_Stored data:_
(* ===== verification/RouteRuns.v ===== *)
(** * The routes of a controller at rest

    What [ControllerRuns] shows of addresses, for routes: the route controller
    ([route_spec.go]) over the loop of [ControllerLoop].  The kernel adds and
    removes routes by itself, those of connected networks for instance; what
    others must leave alone are the routes that the specs are about. *)

From stdpp Require Import relations.
From S2P Require Import Prelude NetAddr AddressSpec RouteSpec Resources DHCP4 LeaseRoutes.
From S2P Require Import Registration ControllerLoop ControllerRuns.

(** What the event of a route spec is about. *)
Class RouteKind (W : Type) `{!Watched W, !SpecWriter W RouteSpecSpec, !RoutePhases W} : Prop := {
  route_kind : RouteSpecType ∈ kinds;
  route_same w w' : same RouteSpecType w w' ->
    forall id, spec_of RouteSpecSpec w id = spec_of RouteSpecSpec w' id /\ route_phase w id = route_phase w' id
}.

(** The links are nothing that the calls of the route controller change. *)
Definition links_kept {W} `{!RouteNetlink W} : relation W := fun w w' => route_links w' = route_links w.

#[export] Instance links_kept_preorder {W} `{!RouteNetlink W} : PreOrder (links_kept (W := W)).
Proof. split; [done|]. intros w1 w2 w3. unfold links_kept. congruence. Qed.

Class RouteBesideLinks (W : Type) `{!SpecStore W RouteSpecSpec, !RouteNetlink W} : Prop := {
  beside_specs : leaves (W := W) links_kept (ReaderList RouteSpecSpec);
  beside_hold id name : leaves (W := W) links_kept (AddFinalizer RouteSpecSpec id name);
  beside_release id name : leaves (W := W) links_kept (RemoveFinalizer RouteSpecSpec id name);
  beside_links : leaves (W := W) links_kept route_Link_List;
  beside_routes : leaves (W := W) links_kept Route_List;
  beside_delete m : leaves (W := W) links_kept (Route_Delete m);
  beside_add m : leaves (W := W) links_kept (Route_Add m)
}.
#[export] Hint Extern 1 (leaves links_kept _) =>
  first [apply beside_specs|apply beside_hold|apply beside_release|apply beside_links|apply beside_routes
        |apply beside_delete|apply beside_add] : leaves.

Section routes.
Context {W : Type} `{!SpecStore W RouteSpecSpec} `{!RouteNetlink W} `{!Watched W} `{!SpecWriter W RouteSpecSpec} `{!RoutePhases W}
  `{!RouteLaws W} `{!RouteReads W} `{!RouteStore W} `{!RouteBesideLinks W} `{!RouteKind W}.
Context (show : RouteMessage -> string) (rtnetlink_Dial : M W unit) (disturb : W -> W -> Prop).

(** ** The links during a pass *)

Lemma links_replace idx spec l b : leaves (W := W) links_kept (replace_routes idx spec l b).
Proof.
  revert b. induction l as [|e l IH]; intros b; cbn [replace_routes]; [auto with leaves|].
  destruct (route_up_to_date idx spec e); [done|]. apply (leaves_bind _); [|done]. unfold delete_route. auto with leaves.
Qed.

Lemma links_add idx spec : leaves (W := W) links_kept (add_route show idx spec).
Proof.
  intros w w' r. unfold add_route. destruct (Route_Add _ w) as [w1 x] eqn:E. apply beside_add in E. by destruct x; intros [= <- _].
Qed.

Lemma links_sync ls rts x : leaves (W := W) links_kept (syncRoute show ls rts x).
Proof.
  unfold syncRoute. destruct (res_Phase x).
  - destruct (_ && _); [auto with leaves|]. apply (leaves_bind _); [apply links_replace|]. intros []; auto using links_add with leaves.
  - unfold delete_route. auto with leaves.
Qed.

Lemma links_pass : leaves (W := W) links_kept (route_reconcile show).
Proof.
  unfold route_reconcile. apply (leaves_bind _); [auto with leaves|]. intros l. apply (leaves_bind _); [|auto 6 using links_sync with leaves].
  apply (leaves_for_range _). intros x. unfold hold_route. destruct (res_Phase x); auto with leaves.
Qed.

(** ** At rest *)

(** The routes that others leave alone. *)
Context (owned : RouteMessage -> Prop).
Context (others : forall w w', disturb w w' -> route_links w' = route_links w /\ forall x, owned x -> x ∈ routes w' <-> x ∈ routes w).

Lemma route_rtc_others w w' :
  rtc disturb w w' -> route_links w' = route_links w /\ forall x, owned x -> x ∈ routes w' <-> x ∈ routes w.
Proof.
  induction 1 as [|w1 w2 w3 [L R]%others _ [L' R']]; [done|]. split; [congruence|]. intros x Hx. by rewrite R', R.
Qed.

Lemma route_loop_laws : LoopLaws (RouteSpec_Run show rtnetlink_Dial) disturb (only {[RouteSpecType]}) (eq {[RouteSpecType]}) (fun _ => True).
Proof. apply plain_laws; [|done..]. intros k ->%elem_of_singleton. apply route_kind. Qed.

Definition live_route (w : W) (id : string) (spec : RouteSpecSpec) : Prop :=
  spec_of RouteSpecSpec w id = Some spec /\ route_phase w id = PhaseRunning.

(** The specs fit the header of a message, and no two are about the same route. *)
Record specs_fit (w : W) : Prop := {
  fit_live id spec : live_route w id spec -> route_ok spec;
  fit_apart id id' spec spec' x :
    spec_of RouteSpecSpec w id = Some spec -> spec_of RouteSpecSpec w id' = Some spec' -> id <> id' ->
    route_matches spec x = true -> route_matches spec' x = false
}.

Lemma in_place_owned ls l l' spec :
  (forall x, route_matches spec x = true -> x ∈ l' <-> x ∈ l) -> in_place ls l spec -> in_place ls l' spec.
Proof.
  intros HE [(x & Hx & Hm & Hu) Hall]. split; [exists x; split; [by apply HE|done]|].
  intros y Hy Hmy. apply Hall; [by apply HE|done].
Qed.

(** A pass that succeeds, by the contents of the store. *)
Lemma pass_in_place w w1 id spec :
  route_reconcile show w = (w1, Ok tt) -> specs_fit w -> live_route w id spec -> link_known (route_links w) spec ->
  in_place (route_links w) (routes w1) spec.
Proof.
  intros HR [Hok Hap] Hl Hk. pose proof HR as (w2 & l & HL & _)%M_bind_ok. apply wrap_err_ok in HL as (r0 & HL & E0).
  rewrite (E0 l eq_refl) in HL. destruct (route_list _ _ _ HL) as [HN Hin].
  destruct (route_reconcile_spec show w w1 w2 l HL HR) as [HI _].
  - intros r [H1 H2]%Hin HP. apply (Hok (res_ID r)). split; [done|congruence].
  - intros i j r r' x Hi Hj Hne. pose proof (list_elem_of_lookup_2 _ _ _ Hi) as [H1 _]%Hin.
    pose proof (list_elem_of_lookup_2 _ _ _ Hj) as [H2 _]%Hin. apply (Hap (res_ID r) (res_ID r')); [done..|].
    intros HE. apply Hne. apply (NoDup_lookup (res_ID <$> l) i j (res_ID r)); [done|by rewrite list_lookup_fmap, Hi|].
    by rewrite list_lookup_fmap, Hj, HE.
  - apply (HI (mkResource id PhaseRunning spec)); [|done|done]. by apply Hin.
Qed.

(** The specs of a lease that was applied fit, if the others do. *)
Lemma lease_fits linkName ack u w :
  octets ack -> others_apart linkName ack u ->
  (forall id, spec_of RouteSpecSpec w id = written_route id (lease_routes linkName ack) (spec_of RouteSpecSpec u id)) -> specs_fit w.
Proof.
  intros HO Hot HS. split.
  - intros id spec [Hs _]. rewrite HS in Hs.
    apply stored_cases in Hs as [(r & Hr & _ & ->)|Ho]; [by eapply lease_route_ok|by eapply (other_ok _ _ _ Hot)].
  - intros id id' spec spec' x. rewrite !HS. by apply (stored_apart linkName ack u).
Qed.

Lemma written_of_lease linkName ack r old :
  octets ack -> r ∈ lease_routes linkName ack -> written_route (route_id (normal r)) (lease_routes linkName ack) old = Some (normal r).
Proof.
  intros HO Hr. destruct (written_route_cases (route_id (normal r)) (lease_routes linkName ack) old) as [(r' & Hr' & Hi & ->)|[HN _]].
  - f_equal. by apply (lease_routes_id linkName ack).
  - by destruct (HN r).
Qed.

(** ** Properties *)

(** C8: no route spec is forgotten.  Others write and remove specs at any time
    and calls of the controller fail at any point, but others leave the links
    of the kernel as they are (the controller has no input for links, so that
    one that appears later does not wake it) and the routes of the kernel that
    the spec matches.  When the route controller has come to rest, every live
    route whose link exists (or that names none) is in place as the spec is
    now, provided the specs fit the kernel: each can be expressed in a route
    header, without host bits in its destination, and no two match a same
    route. *)
Theorem routes_at_rest w0 s id spec :
  reachable (RouteSpec_Run show rtnetlink_Dial) disturb {[RouteSpecType]} w0 s -> at_rest (only {[RouteSpecType]}) s tt ->
  let w := s_world s in
  specs_fit w -> live_route w id spec -> link_known (route_links w) spec -> (forall x, route_matches spec x = true -> owned x) ->
  in_place (route_links w) (routes w) spec.
Proof.
  intros HR Hrest w [Hok Hap] Hl Hk Hown. pose proof route_loop_laws as HL.
  destruct (plain_rest _ _ _ _ _ w0 s Logic.I HR Hrest) as (wa & w1 & b & _ & [_ HB]%again_ok & Hsame & HD).
  destruct (Hsame RouteSpecType) as [S1 S2]; [by apply elem_of_singleton|]. fold w in S2, HD.
  assert (forall id, spec_of RouteSpecSpec wa id = spec_of RouteSpecSpec w id /\ route_phase wa id = route_phase w id) as HE.
  { intros i. destruct (route_same _ _ S1 i), (route_same _ _ S2 i). split; congruence. }
  assert (forall i sp, live_route wa i sp <-> live_route w i sp) as HV.
  { intros i sp. unfold live_route. destruct (HE i) as [-> ->]. done. }
  destruct (route_rtc_others _ _ HD) as [L R]. pose proof (links_pass _ _ _ HB) as L1. unfold links_kept in L1.
  rewrite L, L1 in Hk |- *. apply (in_place_owned _ (routes w1)); [intros x Hx; apply R; auto|].
  apply (pass_in_place wa w1 id); [done| |by apply HV|done]. split.
  - intros i sp ?%HV. by eapply Hok.
  - intros i i' sp sp' x. destruct (HE i) as [-> _], (HE i') as [-> _]. apply Hap.
Qed.

End routes.

(** ** A lease that arrives while the controller starts *)

Module RouteRunDemo.
Import LeaseRoutesDemo.

Definition same_routes (w w' : world) : Prop := d_specs w = d_specs w' /\ RunDemo.held (d_fins w) = RunDemo.held (d_fins w').

#[export] Instance same_routes_equiv : Equivalence same_routes.
Proof.
  split; [by intros w|by intros w w' [? ?]|]. intros w1 w2 w3 [H1 H2] [H3 H4]. split; [by rewrite H1|by rewrite H2].
Qed.

#[export] Instance demo_watched : Watched world := {|
  kinds := {[RouteSpecType]};
  same _ := same_routes;
  same_dec _ w w' := and_dec _ _
|}.

#[export] Instance demo_kind : RouteKind world.
Proof. split; [set_solver|]. intros w w' [HS _] id. cbn. by rewrite HS. Qed.

#[export] Instance demo_beside : RouteBesideLinks world.
Proof. by split. Qed.

(** What the lease is about. *)
Definition of_the_lease (x : RouteMessage) : Prop := exists r, r ∈ lease_routes "eth0" one_router /\ route_matches (normal r) x = true.

Definition others (w w' : world) : Prop := forall x, of_the_lease x -> x ∈ routes w' <-> x ∈ routes w.

Lemma others_leave w w' : others w w' -> route_links w' = route_links w /\ forall x, of_the_lease x -> x ∈ routes w' <-> x ∈ routes w.
Proof. done. Qed.

(** The lease is written, and then the other daemon removes its route. *)
Definition written : world := fst (applyLease "eth0" one_router booted).
Definition starting : system world unit := disturbed (NewAdapter {[RouteSpecType]} booted) written.
Definition dial : M world unit := mret tt.
Definition run : loop world unit := RouteSpec_Run RouteDemo.show dial.
Definition halfway : system world unit := run_for run 2 starting.
Definition cleared (w : world) : world := set_kernel (filter (.≠ foreign) (routes w)) w.
Definition resting : system world unit := run_for run 6 (disturbed halfway (cleared (s_world halfway))).

Lemma foreign_apart x : of_the_lease x -> x <> foreign.
Proof.
  intros (r & Hr & Hm) ->. assert (forallb (fun r => negb (route_matches (normal r) foreign)) (lease_routes "eth0" one_router) = true) as HF
    by (by vm_compute).
  rewrite forallb_forall in HF. apply list_elem_of_In, HF in Hr. by rewrite Hm in Hr.
Qed.

Lemma clearing w : others w (cleared w).
Proof. intros x Hx%foreign_apart. cbn. rewrite list_elem_of_filter. tauto. Qed.

Lemma routes_rested : reachable run others {[RouteSpecType]} booted resting.
Proof.
  unfold reachable. eapply rtc_l; [by apply (disturbed_step run others _ written)|].
  etrans; [by apply (run_for_steps _ _ 2)|]. eapply rtc_l; [|by apply (run_for_steps _ _ 6)].
  apply (disturbed_step run others), clearing.
Qed.

Lemma routes_at_rest_witness :
  length (routes (s_world resting)) = 2%nat /\
  forall r, r ∈ lease_routes "eth0" one_router -> in_place [RouteDemo.demo_link] (routes (s_world resting)) (normal r).
Proof.
  split; [by vm_compute|]. intros r Hr.
  assert (d_specs (s_world resting) = d_specs written) as HS by (vm_compute; reflexivity).
  assert (forall id, spec_of RouteSpecSpec (s_world resting) id = written_route id (lease_routes "eth0" one_router) None) as HW.
  { intros id. change (d_specs (s_world resting) !! id = written_route id (lease_routes "eth0" one_router) None). rewrite HS.
    assert (applyLease "eth0" one_router booted = (written, Ok tt)) as HA by (by vm_compute).
    destruct (applyLease_routes _ _ _ _ HA) as (_ & _ & H & _). exact (H id). }
  assert (octets one_router) as HO by (apply octets_check; by vm_compute).
  apply (routes_at_rest RouteDemo.show dial others of_the_lease others_leave booted resting (route_id (normal r)) (normal r)).
  - exact routes_rested.
  - split; [by vm_compute|]. split; [vm_compute; tauto|]. by vm_compute.
  - apply (lease_fits "eth0" one_router booted); [exact HO|apply no_others|exact HW].
  - split; [|done]. rewrite HW. by apply written_of_lease.
  - left. by rewrite (lease_route_link "eth0" one_router).
  - intros x Hx. exact (ex_intro _ r (conj Hr Hx)).
Defined.

End RouteRunDemo.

_Your objective:_ In the listing above, reproduce the first line and each one after it through the line that contains "From stdpp Require Import relations.".

_Exercise response:_
(* ===== verification/RouteRuns.v ===== *)
(** * The routes of a controller at rest

    What [ControllerRuns] shows of addresses, for routes: the route controller
    ([route_spec.go]) over the loop of [ControllerLoop].  The kernel adds and
    removes routes by itself, those of connected networks for instance; what
    others must leave alone are the routes that the specs are about. *)

From stdpp Require Import relations.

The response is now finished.